The majority of couples in conflict polarize, which means they may separate and adopt two very different ways of coping with relationship struggles. Emotionally focused therapists use the terms "pursuer" and "withdrawer" to describe these positions.

The "pursuer" is the one who engages and continues to try and work out the conflict or issue. The withdrawer, however, pulls away. And the more the pursuer pushes the issue, the more the withdrawer removes themselves emotionally.

This kind of behavior is a sign that you and your partner need to increase your emotional intelligence and learn how to give emotional support for each other.

Often, pursuers are female and withdrawers are male — which may explain why when you're upset your guy seems to "shut down" emotionally. Though the opposite is sometimes the case, it's more common for men to withdraw and women to pursue.

Relationships with two withdrawers can find themselves immobilized; rarely do you find two pursuers in a relationship.

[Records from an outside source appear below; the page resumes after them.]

(** Step B answers [None] only where deleting is safe. *)
Lemma step_b_spec :
  triple (inv false) (step_b pid old new) (λ r w, inv false w ∧ (r = Ok None → inv true w)).
Proof.
  eapply (triple_bind _ _ _ (λ _, inv false)); [by apply update_status_keeps| |by intros e w ?; split].
  intros _. eapply (triple_bind _ _ _ (λ _, inv false)); [apply write_atomic_keeps| |by intros e w ?; split].
  intros _. eapply triple_bind; [apply verify_4head_spec| |intros e w [Hi _]; by split].
  intros pass w w' r [Hi Hpass]. destruct pass; simpl.
  - unfold pbind at 1, pget. specialize (Hpass eq_refl). intros Hrun.
    assert (∀ r' : res (option rk_status), inv true w →
      pbind (update_status pid verified id) (λ _, pbind write_atomic (λ _, pret None)) w = (w', r') →
      inv false w' ∧ (r' = Ok None → inv true w')) as Hver.
    { intros r' Hi' Hr. cut (inv true w'); [intros; split; [by eapply at_weaken|done]|]. revert Hi' Hr.
      apply (keeps_bind (inv true)); [by apply update_status_keeps|]. intros _.
      apply keeps_bind; [apply write_atomic_keeps|eauto with hoare]. }
    destruct Hpass as [Hpair|[H1 H2]].
    + destruct (e_old_sha256 (entry_of pid w)), (e_new_sha256 (entry_of pid w));
        try (apply Hver; [by apply at_strengthen|done]).
      split; [revert Hi Hrun; by apply set_save_keeps|]. intros ->. revert Hrun.
      unfold pbind, update_status, with_manifest, pmodify, write_atomic, io_step, pret. by repeat case_match.
    + rewrite H1, H2 in Hrun. split; [revert Hi Hrun; by apply set_save_keeps|]. intros ->. revert Hrun.
      unfold pbind, update_status, with_manifest, pmodify, write_atomic, io_step, pret. by repeat case_match.
  - intros Hrun. split; [by eapply fail_some_keeps|]. intros ->. revert Hrun.
    unfold fail, pbind, update_status, with_manifest, pmodify, write_atomic, io_step, pret. by repeat case_match.
Qed.

Lemma step_c_keeps : keeps (inv true) (step_c sha256_hex cfg pid old).
Proof.
  apply keeps_bind; [by apply update_status_keeps|]. intros _. apply keeps_bind; [apply write_atomic_keeps|]. intros _.
  apply keeps_bind; [apply gauge_keeps|]. intros _ w w' r Hi.
  destruct (if dry_run cfg then _ else _) as [w1 r1] eqn:Hd.
  assert (inv true w1) as Hi1.
  { pose proof delete_keeps as Hdelete. revert Hdelete Hd. case (dry_run cfg); [by intros _ [= <- _]|].
    intros Hdelete Hd. by apply (Hdelete eq_refl w w1 r1). }
  destruct r1 as [[]|e]; [|by apply fail_keeps]. revert w1 w' r Hi1 Hd. intros w1 w' r Hi1 _. revert w1 w' r Hi1.
  apply keeps_bind; [apply write_sentinel_keeps|]. intros _. apply keeps_bind; [by apply update_status_keeps|]. intros _.
  apply keeps_bind; [apply write_atomic_keeps|]. intros _. apply keeps_bind; [apply gauge_keeps|eauto with hoare].
Qed.
End partition_steps.
(** C8.  A segment that holds the lines the collector wrote for some events is
    converted to the rows of exactly those events: no event is lost, added or
    altered by the log and its reading, times are kept to the microsecond,
    prices and quantities keep their value, and the rows are those in
    timestamp order.  (Transactions, order-book changes and snapshots.) *)
Theorem logged_events_become_rows {Row} `{Tables Row} sha256_hex cfg node_id run_id evs lines :
  Forall times_ok evs →
  (logged (transaction_record cfg) evs lines → Forall (λ ev, tick_init (tick_of_event cfg ev) = Ok tt) evs →
   segment_rows sha256_hex node_id run_id "transaction" (concat_text lines) =
     rbind (tick_table (tick_of_event cfg <$> evs)) (λ rows, Ok (table_sort rows))) ∧
  (logged (depth_record cfg) evs lines →
   segment_rows sha256_hex node_id run_id "orderbookdepth" (concat_text lines) =
     rbind (depth_table (concat (imap (λ i, depth_rows_of_event cfg node_id run_id (Z.of_nat i)) evs))) (λ rows, Ok (table_sort rows))) ∧
  (logged (snapshot_record cfg) evs lines →
   segment_rows sha256_hex node_id run_id "orderbooksnapshot" (concat_text lines) =
     rbind (rbind (res_map (snapshot_levels_of_event cfg sha256_hex) evs) (λ ls, snapshot_table (concat ls))) (λ rows, Ok (table_sort rows))).
Proof.
  intros Ht. assert (∀ ev, ev ∈ evs → times_ok ev) as Ht' by (by apply Forall_forall). split_and!; intros Hl.
  - intros Hi. destruct (logged_read (transaction_record cfg) (λ ev d, tick_of d = Ok (tick_of_event cfg ev)) evs lines) as (raws&Hraws&Heq); [|exact Hl|].
    { intros ev r Hin Hr. apply transaction_tick; [by apply Ht'|done|]. eapply Forall_forall in Hi; done. }
    unfold segment_rows. rewrite Hraws. cbn [rbind]. change (convert_to_arrow _ _ _ "transaction" raws) with (tick_dicts_to_arrow raws).
    unfold tick_dicts_to_arrow. by rewrite (res_map_related _ _ _ _ Heq), (res_map_pure _ (tick_of_event cfg)).
  - destruct (logged_read (depth_record cfg) (λ ev d, ∀ i : nat, depth_rows_of node_id run_id (Z.of_nat i) d = Ok (depth_rows_of_event cfg node_id run_id (Z.of_nat i) ev))
      evs lines) as (raws&Hraws&Heq); [|exact Hl|].
    { intros ev r Hin Hr. split; [by eapply (depth_rows cfg ev r "" "" 0); [apply Ht'|]|].
      intros i. by apply (depth_rows cfg ev r); [apply Ht'|]. }
    unfold segment_rows. rewrite Hraws. cbn [rbind].
    change (convert_to_arrow _ _ _ "orderbookdepth" raws) with (orderbookdepth_dicts_to_arrow node_id run_id raws).
    unfold orderbookdepth_dicts_to_arrow. rewrite (imap_related (λ i, depth_rows_of node_id run_id (Z.of_nat i))
      (λ i ev, Ok (depth_rows_of_event cfg node_id run_id (Z.of_nat i) ev)) raws evs Heq).
    replace (imap (λ i ev, Ok (depth_rows_of_event cfg node_id run_id (Z.of_nat i) ev)) evs)
      with (Ok <$> imap (λ i, depth_rows_of_event cfg node_id run_id (Z.of_nat i)) evs) by (by rewrite fmap_imap).
    rewrite res_map_fmap, (res_map_pure _ id), list_fmap_id by done. done.
  - destruct (logged_read (snapshot_record cfg) (λ ev d, snapshot_levels_of sha256_hex d = snapshot_levels_of_event cfg sha256_hex ev) evs lines)
      as (raws&Hraws&Heq); [|exact Hl|].
    { intros ev r Hin Hr. apply snapshot_rows; [by apply Ht'|done]. }
    unfold segment_rows. rewrite Hraws. cbn [rbind].
    change (convert_to_arrow _ _ _ "orderbooksnapshot" raws) with (ob_snapshot_dicts_to_arrow sha256_hex raws).
    unfold ob_snapshot_dicts_to_arrow. by rewrite (res_map_related _ _ _ _ Heq).
Qed.

(** ** A concrete table format, for witnesses

    The rows of [ascii_parquet]: a table keeps the times of its records, which
    must be below 256 microseconds. *)

Definition ascii_table (ts : list Z) : res (list ascii) :=
  if forallb (λ t, (0 <=? t) && (t <? 256)) ts then Ok ((λ t, ascii_of_nat (Z.to_nat t)) <$> ts) else Raise (OtherException "ArrowInvalid").

#[export] Instance ascii_tables : Tables ascii := {|
  tick_init _ := Ok tt;
  tick_table rs := ascii_table (t_ts <$> rs);
  snapshot_table rs := ascii_table (s_ts <$> rs);
  depth_table rs := ascii_table (d_ts <$> rs);
  table_sort := sorted_by row_ts;
  with_node_id schema node_id := schema +:+ ";node_id=" +:+ node_id |}.

Lemma ascii_table_rows ts rows : ascii_table ts = Ok rows → row_ts <$> rows = ts.
Proof.
  unfold ascii_table. destruct (forallb _ ts) eqn:Hts; [|done]. intros [= <-]. rewrite <- list_fmap_compose.
  induction ts as [|t ts IH]; [done|]. cbn [forallb] in Hts. apply andb_true_iff in Hts as [Ht Hts].
  rewrite fmap_cons, (IH Hts). f_equal. apply andb_true_iff in Ht as [H1 H2]. py_bool. simpl. unfold ascii_ts.
  rewrite nat_ascii_embedding by lia. lia.
Qed.

#[export] Instance ascii_tables_laws : TablesLaws ascii.
Proof.
  split; simpl.
  - intros rs rows. apply ascii_table_rows.
  - intros rs rows. apply ascii_table_rows.
  - intros rs rows. apply ascii_table_rows.
  - intros rows. apply sorted_by_perm.
  - intros rows. generalize (sorted_by_sorted ascii_ts rows). intros Hs. generalize dependent (sorted_by ascii_ts rows).
    induction 1 as [|r l _ IH Hall]; constructor; [done|by apply Forall_fmap].
Qed.

Definition example_events : list event :=
  [Event "transaction" "KRW-BTC" 70 90 (Dec 1500 (-2)) (Dec 3 1) "buy" [] [] [] None;
   Event "transaction" "KRW-BTC" 65 91 (Dec 12345 (-3)) (Dec 5 0) "sell" [] [] [] None].
Definition example_lines : list string :=
  match res_map (transaction_record example_config) example_events with
  | Ok recs => match res_map wal_line recs with Ok ls => ls | _ => [] end
  | _ => [] end.

Lemma logged_events_become_rows_witness :
  segment_rows (λ b, b) "n" "r" "transaction" (concat_text example_lines) =
  rbind (tick_table (tick_of_event example_config <$> example_events)) (λ rows, Ok (table_sort (Row := ascii) rows)).
Proof.
  assert (Forall times_ok example_events) as Ht by (repeat constructor; vm_compute; congruence).
  assert (logged (transaction_record example_config) example_events example_lines) as Hl.
  { eexists. split; [vm_compute; reflexivity|]. vm_compute. reflexivity. }
  destruct (logged_events_become_rows (Row := ascii) (λ b, b) example_config "n" "r" example_events example_lines Ht) as (H&_&_).
  apply H; [exact Hl|]. repeat constructor.
Defined.

(** The sequence number of a snapshot is its time through a double: it is exact
    until January 2038 ([PyFloat.baseline_seq_exact]), and from then on off by
    one for some times. *)
Lemma baseline_seq_off_by_one :
  baseline_seq 1747100000123457 = 1747100000123457 ∧ baseline_seq 2147549192139158 = 2147549192139157.
Proof. split; vm_compute; reflexivity. Qed.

When pursuers feel insecure, they express their emotions in an attempt to gain emotional reassurance from their partners. They want to know that their partner feels as deeply about an issue as they do.

If their partner does not respond with emotional authenticity and accurately mirror their emotions, the pursuer becomes even more insecure. They try again with even more emotional intensity to get the point across.

The expectation is that more emotion will surely pull at the heartstrings of their beloved. But that's not the case.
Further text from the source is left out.